Monday, March 28, 2011

Poland's Alternative orange movement



Kitty Hubbard asked me to make a bunch of my bobsie dolls with orange hats and then she told me all about the Alternative Orange Movement in Poland.
Orange Alternative (Pomarańczowa Alternatywa) is a name for an underground protest movement which was started in Wrocław, a town in south-west Poland and led by Waldemar Fydrych (sometimes misspelled as Frydrych), commonly known as Major (Commander of the Festung Breslau) in the 1980s. Its main purpose was to offer a wider group of citizens an alternative way of opposition against the authoritarian regime by means of a peaceful protest that used absurd and nonsensical elements.
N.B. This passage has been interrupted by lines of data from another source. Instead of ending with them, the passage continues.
(* ===== verification/DetectProofs.v ===== *)
(** * The choice of the frontend: what is supported, what decides, what is changed

    Theorems on Detect.v.  Programs are assumed only not to have their exit status
    collected by someone else ([children_kept]). *)

From S2P Require Import Prelude Split Host System Detect.

Section Proofs.
Context `{Host} `{Commands} `{Build} `{WlmDetect}.

(** ** Nothing undefined *)

Lemma defined_getenv (name : string) : defined (getenv name).
Proof. apply defined_gets. Qed.
#[local] Hint Resolve defined_getenv : sys.

Lemma defined_sys_setenv (name value : string) (overwrite : bool) :
  defined (sys_setenv name value overwrite).
Proof. apply defined_modify. Qed.
#[local] Hint Resolve defined_sys_setenv : sys.

Section Kept.
Hypothesis kept : children_kept.

Lemma defined_runs (argv : list string) : defined (runExitStatus argv).
Proof. by apply defined_runExitStatus. Qed.
#[local] Hint Resolve defined_runs : sys.

Lemma defined_detect_System (setting : string) : defined (detect_System setting).
Proof. unfold detect_System, detect_Eproxy, detect_HPCM. step_defined. Qed.

Lemma defined_detect_WLM (system : System) (setting name : string) :
  defined (detect_WLM system setting name).
Proof.
  unfold detect_WLM, detect_Slurm, detect_XC_ALPS, detect_PALS, detect_Flux.
  cbv zeta. step_defined.
Qed.
#[local] Hint Resolve defined_detect_System defined_detect_WLM : sys.

Lemma defined_detect : defined detect.
Proof. unfold detect. step_defined. Qed.

Lemma defined_shell_test (script : string) : defined (shell_test script).
Proof. unfold shell_test. step_defined. Qed.
#[local] Hint Resolve defined_shell_test : sys.

Lemma defined_verify_MPIR_symbols (name : string) : defined (verify_MPIR_symbols name).
Proof. unfold verify_MPIR_symbols. step_defined. Qed.
#[local] Hint Resolve defined_verify_MPIR_symbols : sys.

Lemma defined_verify_launcher (system : System) (wlm : WLM) (name : string) :
  defined (verify_launcher system wlm name).
Proof. unfold verify_launcher. step_defined. Qed.
#[local] Hint Resolve defined_verify_launcher : sys.

Lemma defined_verify (system : System) (wlm : WLM) (name : string) :
  defined (verify_System_WLM_configured system wlm name).
Proof.
  unfold verify_System_WLM_configured, verify_PALS_configured, verify_Slurm_configured,
    verify_Eproxy_Slurm_configured, verify_XC_ALPS_configured, verify_SSH_configured,
    verify_Flux_configured, verify_Flux_socket, findLibFluxPath, detect_Slurm_allocation,
    detect_Slurm_shared_multicluster.
  cbv zeta. step_defined.
Qed.
End Kept.

(** ** The environment *)

Section Env.
Context (P : gmap string string → Prop).

Lemma keeps_detect : preserves (env_is P) detect.
Proof.
  unfold detect, detect_System, detect_Eproxy, detect_HPCM, detect_WLM, detect_Slurm,
    detect_XC_ALPS, detect_PALS, detect_Flux.
  keep_env.
Qed.

Lemma keeps_verify_MPIR_symbols (name : string) : preserves (env_is P) (verify_MPIR_symbols name).
Proof. unfold verify_MPIR_symbols, shell_test. keep_env. Qed.
#[local] Hint Resolve keeps_verify_MPIR_symbols : cti.

Lemma keeps_verify_launcher (system : System) (wlm : WLM) (name : string) :
  preserves (env_is P) (verify_launcher system wlm name).
Proof. unfold verify_launcher. keep_env. Qed.
#[local] Hint Resolve keeps_verify_launcher : cti.

Lemma keeps_verify_rest (system : System) (wlm : WLM) (name : string) :
  (wlm = Slurm → system = Eproxy) →
  preserves (env_is P) (verify_System_WLM_configured system wlm name).
Proof.
  intros Hsys. unfold verify_System_WLM_configured, verify_PALS_configured,
    verify_Eproxy_Slurm_configured, verify_XC_ALPS_configured, verify_SSH_configured,
    verify_Flux_configured, verify_Flux_socket, findLibFluxPath.
  destruct wlm; try rewrite (decide_True _ _ (Hsys eq_refl)); keep_env.
Qed.

Lemma keeps_multicluster : preserves (env_is P) detect_Slurm_shared_multicluster.
Proof. unfold detect_Slurm_shared_multicluster, shell_test. keep_env. Qed.
End Env.
#[local] Hint Resolve keeps_multicluster keeps_verify_MPIR_symbols : cti.

(** The environment [e] with at most the launcher script added. *)
Definition script_added (e e' : gmap string string) : Prop :=
  e' = e ∨ e !! CTI_LAUNCHER_SCRIPT = None ∧ ∃ path, e' = <[CTI_LAUNCHER_SCRIPT := path]> e.

Lemma keeps_verify_Slurm (e : gmap string string) (system : System) (wlm : WLM) (name : string) :
  preserves (env_is (script_added e)) (verify_Slurm_configured system wlm name).
Proof.
  assert (∀ path, preserves (env_is (script_added e)) (sys_setenv CTI_LAUNCHER_SCRIPT path false))
    as Hset.
  { intros path. apply preserves_modify. intros s Hs. cbn.
    destruct (bool_decide _) eqn:He; [apply bool_decide_eq_true in He|done].
    unfold env_is, script_added in *. cbn. destruct Hs as [Hs|(Hn & p & Hs)]; rewrite Hs in He |- *; [eauto|].
    by rewrite lookup_insert_eq in He. }
  unfold verify_Slurm_configured, detect_Slurm_allocation. keep_env; apply Hset.
Qed.

Lemma keeps_verify (e : gmap string string) (system : System) (wlm : WLM) (name : string) :
  preserves (env_is (script_added e)) (verify_System_WLM_configured system wlm name).
Proof.
  destruct (decide (wlm = Slurm ∧ system ≠ Eproxy)) as [[-> Hs]|Hs].
  - unfold verify_System_WLM_configured. cbv zeta. destruct (_ && _); [auto with cti|].
    rewrite decide_False by done. apply keeps_verify_Slurm.
  - apply keeps_verify_rest. intros ->. destruct (decide (system = Eproxy)); tauto.
Qed.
By doing this, Poland's Artful Revolution participants could not be arrested by the police for opposition to the regime without the authorities becoming a laughing stock. Orange Alternative has been viewed as part of the broader Solidarity movement. Happenings took place all across Poland, and the numbers of supporters make for impressive reading – over 10,000 people attended the Revolution of Dwarves in Wrocław, while another saw a similar number attend a mock carnival beseeching the government for ‘more festivities, more games and more eggs’. With communism crumbling the protests grew, with one seeing thirteen Orange bods walk the streets with individual letters printed on their t-shirts. Lined up together their shirts announced ‘Precz z upałami’ (away with the heat), though whenever the police would turn their backs the chap wearing the letter ‘u’ would slip from view, the message therefore changing to ‘Precz z pałami’ (away with the truncheons).